The first and best of the series saw Clint Eastwood take on the role of Harry Callahan – a no-nonsense cop in San Francisco who has to deal with a rooftop sniper named Scorpio.

The success of the film took his career to another level, establishing him as one of the major box office stars of the 1970s.

It remains a landmark cop film that influenced a generation of filmmakers with films like Lethal Weapon, Die Hard and Speed all being inspired by it to some degree.

Revisiting the film is interesting experience – the craft of the film is quite striking and for director Don Siegel it was the high watermark of his long collaboration with Eastwood.

As a police procedural thriller it is is slick, absorbing and tightly plotted. There is very little narrative waste here but visually it is interesting too. Cinematographer Bruce Surtees and director Siegel make great use of the fabulous San Francisco locations.

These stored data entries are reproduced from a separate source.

(* ===== verification/FloatColor.v ===== *)
(** * The colour arithmetic (src/src/tui/heat_color.cpp, theme.cpp, map_view.cpp)

    Conversion between sRGB and Oklab, interpolation, the pulse and the density
    steps in IEEE single precision, every operation rounded to nearest on its
    own, and the contrast ratio of theme.cpp in double precision.  [pow] and
    [cbrt] of the C library, whose results no standard fixes, are operations of a
    class. *)

From Stdlib Require Import Floats.SpecFloat.
From S2P Require Import Prelude Theme HeatMap HeatColor.

(** ** Single precision *)

Notation f32 := spec_float.
#[export] Instance spec_float_inhabited : Inhabited spec_float := populate S754_nan.

Definition add32 : f32 -> f32 -> f32 := SFadd 24 128.
Definition sub32 : f32 -> f32 -> f32 := SFsub 24 128.
Definition mul32 : f32 -> f32 -> f32 := SFmul 24 128.
Definition div32 : f32 -> f32 -> f32 := SFdiv 24 128.
Definition sqrt32 : f32 -> f32 := SFsqrt 24 128.
(** An unsigned integer converted, and a decimal literal [n / d]. *)
Definition of_int (v : Z) : f32 := binary_normalize 24 128 v 0 false.
Definition lit (n d : positive) : f32 := div32 (S754_finite false n 0) (S754_finite false d 0).

Declare Scope f32_scope.
Delimit Scope f32_scope with f.
Infix "+" := add32 : f32_scope.
Infix "-" := sub32 : f32_scope.
Infix "*" := mul32 : f32_scope.
Infix "/" := div32 : f32_scope.
Infix "<?" := SFltb : f32_scope.
Infix "<=?" := SFleb : f32_scope.

(** [static_cast] of a float that is not negative to an unsigned integer. *)
Definition truncate (x : f32) : Z :=
  match x with
  | S754_finite false m e => if 0 <=? e then Z.shiftl (Zpos m) e else Z.shiftr (Zpos m) (- e)
  | _ => 0
  end.

Definition zero32 : f32 := S754_zero false.
Definition one32 : f32 := of_int 1.
Definition two32 : f32 := of_int 2.
Definition half32 : f32 := lit 5 10.

Class LibM := { powf : f32 -> f32 -> f32; cbrtf : f32 -> f32; pow64 : spec_float -> spec_float -> spec_float }.

(** ** The transfer function *)

Definition clamp01 (v : f32) : f32 := if (v <? zero32)%f then zero32 else if (one32 <? v)%f then one32 else v.

Definition kEncodeSize : nat := Z.to_nat 255.
Definition kGuessBins : Z := 1024.

Section Color.
Context `{!LibM}.

Definition srgb_to_linear (v : f32) : f32 :=
  if (v <=? lit 4045 100000)%f then (v / lit 1292 100)%f
  else powf ((v + lit 55 1000) / lit 1055 1000)%f (lit 24 10).

(** The value halfway between output codes [i] and [i + 1]. *)
Definition threshold (i : Z) : f32 := srgb_to_linear ((of_int i + half32) / of_int 255)%f.
Definition kEncode : list f32 := threshold <$> seqZ 0 255.

(** [while (code < size && linear >= kEncode[code]) ++code;] *)
Fixpoint walk_up (fuel : nat) (t : list f32) (linear : f32) (code : nat) : nat :=
  match fuel with
  | O => code
  | S fuel => if (code <? length t)%nat && (t !!! code <=? linear)%f then walk_up fuel t linear (S code) else code
  end.
(** [while (code > 0 && linear < kEncode[code - 1]) --code;] *)
Fixpoint walk_down (t : list f32) (linear : f32) (code : nat) : nat :=
  match code with
  | O => O
  | S c => if (linear <? t !!! c)%f then walk_down t linear c else code
  end.

Definition guess_at (j : Z) : nat :=
  let root := (of_int j / of_int kGuessBins)%f in walk_up kEncodeSize kEncode (root * root)%f O.
Definition kGuess : list nat := guess_at <$> seqZ 0 (kGuessBins + 1).

Definition encode_channel (linear : f32) : Z :=
  if negb (zero32 <? linear)%f then 0
  else if (one32 <=? linear)%f then 255
  else
    let bin := truncate (sqrt32 linear * of_int kGuessBins)%f in
    let code := kGuess !!! Z.to_nat bin in
    let code := walk_up kEncodeSize kEncode linear code in
    Z.of_nat (walk_down kEncode linear code).

Definition channel (c shift : Z) : f32 := (of_int (Z.land (Z.shiftr c shift) 0xFF) / of_int 255)%f.

(** ** Oklab *)

Record Lab := mkLab { lab_L : f32; lab_a : f32; lab_b : f32 }.

Definition scaled (c : Lab) (factor : f32) : Lab := mkLab (clamp01 (lab_L c * factor)%f) (lab_a c) (lab_b c).

Definition to_oklab (c : Z) : Lab :=
  let r := srgb_to_linear (channel c 16) in
  let g := srgb_to_linear (channel c 8) in
  let b := srgb_to_linear (channel c 0) in
  let l := (lit 4122214708 10000000000 * r + lit 5363325363 10000000000 * g + lit 514459929 10000000000 * b)%f in
  let m := (lit 2119034982 10000000000 * r + lit 6806995451 10000000000 * g + lit 1073969566 10000000000 * b)%f in
  let s := (lit 883024619 10000000000 * r + lit 2817188376 10000000000 * g + lit 6299787005 10000000000 * b)%f in
  let l_ := cbrtf l in
  let m_ := cbrtf m in
  let s_ := cbrtf s in
  mkLab (lit 2104542553 10000000000 * l_ + lit 7936177850 10000000000 * m_ - lit 40720468 10000000000 * s_)%f
        (lit 19779984951 10000000000 * l_ - lit 24285922050 10000000000 * m_ + lit 4505937099 10000000000 * s_)%f
        (lit 259040371 10000000000 * l_ + lit 7827717662 10000000000 * m_ - lit 8086757660 10000000000 * s_)%f.

Definition cubed (x : f32) : f32 := (x * x * x)%f.

Definition from_oklab (c : Lab) : Z :=
  let l := cubed (lab_L c + lit 3963377774 10000000000 * lab_a c + lit 2158037573 10000000000 * lab_b c)%f in
  let m := cubed (lab_L c - lit 1055613458 10000000000 * lab_a c - lit 638541728 10000000000 * lab_b c)%f in
  let s := cubed (lab_L c - lit 894841775 10000000000 * lab_a c - lit 12914855480 10000000000 * lab_b c)%f in
  let r := (lit 40767416621 10000000000 * l - lit 33077115913 10000000000 * m + lit 2309699292 10000000000 * s)%f in
  let g := (SFopp (lit 12684380046 10000000000) * l + lit 26097574011 10000000000 * m - lit 3413193965 10000000000 * s)%f in
  let b := (SFopp (lit 41960863 10000000000) * l - lit 7034186147 10000000000 * m + lit 17076147010 10000000000 * s)%f in
  Z.lor (Z.lor (Z.shiftl (encode_channel r) 16) (Z.shiftl (encode_channel g) 8)) (encode_channel b).

Definition lerp (from to : Lab) (t : f32) : Lab :=
  let u := clamp01 t in
  let mix x y := (x + (y - x) * u)%f in
  mkLab (mix (lab_L from) (lab_L to)) (mix (lab_a from) (lab_a to)) (mix (lab_b from) (lab_b to)).

Definition lerp_oklab (from to : Z) (t : f32) : Z := from_oklab (lerp (to_oklab from) (to_oklab to) t).

Definition pulse_wave (u : f32) : f32 :=
  let x := clamp01 u in
  let t := if (x <=? half32)%f then (x * two32)%f else ((one32 - x) * two32)%f in
  let inv := (one32 - t)%f in
  (one32 - inv * inv * inv)%f.

Definition kPulsePeak : f32 := lit 35 100.
Definition kDensityFloor : f32 := lit 65 100.
Definition kDensitySteps : Z := 128.

Definition quantised_density (live_bytes cell_bytes : Z) : Z :=
  if cell_bytes =? 0 then kDensitySteps
  else truncate (clamp01 (of_int live_bytes / of_int cell_bytes) * of_int kDensitySteps + half32)%f.

Definition shade_for_step (settled : Lab) (step : Z) : Lab :=
  scaled settled (kDensityFloor + (one32 - kDensityFloor) * (of_int step / of_int kDensitySteps))%f.

Definition ratio (num den : Z) : f32 := (of_int num / of_int den)%f.

(** The three thresholds of map_view.cpp. *)
Definition band (live_bytes cell_bytes : Z) : Z :=
  let d := ratio live_bytes cell_bytes in
  if (lit 66 100 <=? d)%f then 3 else if (lit 45 100 <=? d)%f then 2 else if (lit 18 100 <=? d)%f then 1 else 0.

#[export] Instance float_colors : ColorMath := {|
  Oklab := Lab;
  srgb_to_oklab := to_oklab;
  oklab_to_srgb := from_oklab;
  lerp_ratio from to num den := lerp from to (ratio num den);
  pulse_ratio fresh num den := scaled fresh (one32 + kPulsePeak * pulse_wave (ratio num den))%f;
  density_step := quantised_density;
  lab_for_step := shade_for_step;
  density_band := band
|}.

(** ** Contrast, in double precision *)

Definition f64_of (v : Z) : spec_float := binary_normalize 53 1024 v 0 false.
Definition lit64 (n d : positive) : spec_float := SFdiv 53 1024 (S754_finite false n 0) (S754_finite false d 0).
Definition add64 := SFadd 53 1024.
Definition mul64 := SFmul 53 1024.
Definition div64 := SFdiv 53 1024.

Definition linear64 (value : Z) : spec_float :=
  let s := div64 (f64_of value) (f64_of 255) in
  if SFleb s (lit64 4045 100000) then div64 s (lit64 1292 100)
  else pow64 (div64 (add64 s (lit64 55 1000)) (lit64 1055 1000)) (lit64 24 10).
Definition luminance (c : Z) : spec_float :=
  add64 (add64 (mul64 (lit64 2126 10000) (linear64 (Z.land (Z.shiftr c 16) 0xFF)))
               (mul64 (lit64 7152 10000) (linear64 (Z.land (Z.shiftr c 8) 0xFF))))
        (mul64 (lit64 722 10000) (linear64 (Z.land c 0xFF))).
Definition max64 (a b : spec_float) : spec_float := if SFltb a b then b else a.
Definition min64 (a b : spec_float) : spec_float := if SFltb b a then b else a.
Definition contrast_ratio (foreground background : Z) : spec_float :=
  let a := luminance foreground in
  let b := luminance background in
  div64 (add64 (max64 a b) (lit64 5 100)) (add64 (min64 a b) (lit64 5 100)).
Definition readable_text (foreground background : Z) : bool := SFleb (lit64 45 10) (contrast_ratio foreground background).

End Color.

The low lit night time sequences are also unusually dark – an interesting foretaste when you consider Eastwood’s fondness for low lighting as a director in later years.

As an actor Eastwood brings the same dry, distant quality that he brought to the Man With No Name in Sergio Leone’s Dollars trilogy. The loner cop figure can be seen as an extension of the bounty hunter figure from those films – a violent avenger who understands the blurry differences between justice and the law.

As for the villain, Andy Robinson is remarkably creepy as Scorpio, with his childlike insults and temper tantrums. The clash between the cop and the sniper is interesting as it is Harry who behaves in a way that is deemed unacceptable in the eyes of the law.

It was this sense of moral ambiguity and the underlying rage at bureaucracy in the wake of the Miranda and  Escbedo rulings in the 60s (the right to remain silent and the right to an attorney) that gave ammunition to the films’ critics.

Most notably, Pauline Kael of The New Yorker loathed the film, denouncing it as a:

“right-wing fantasy [that is] a remarkably simple-minded attack on liberal values”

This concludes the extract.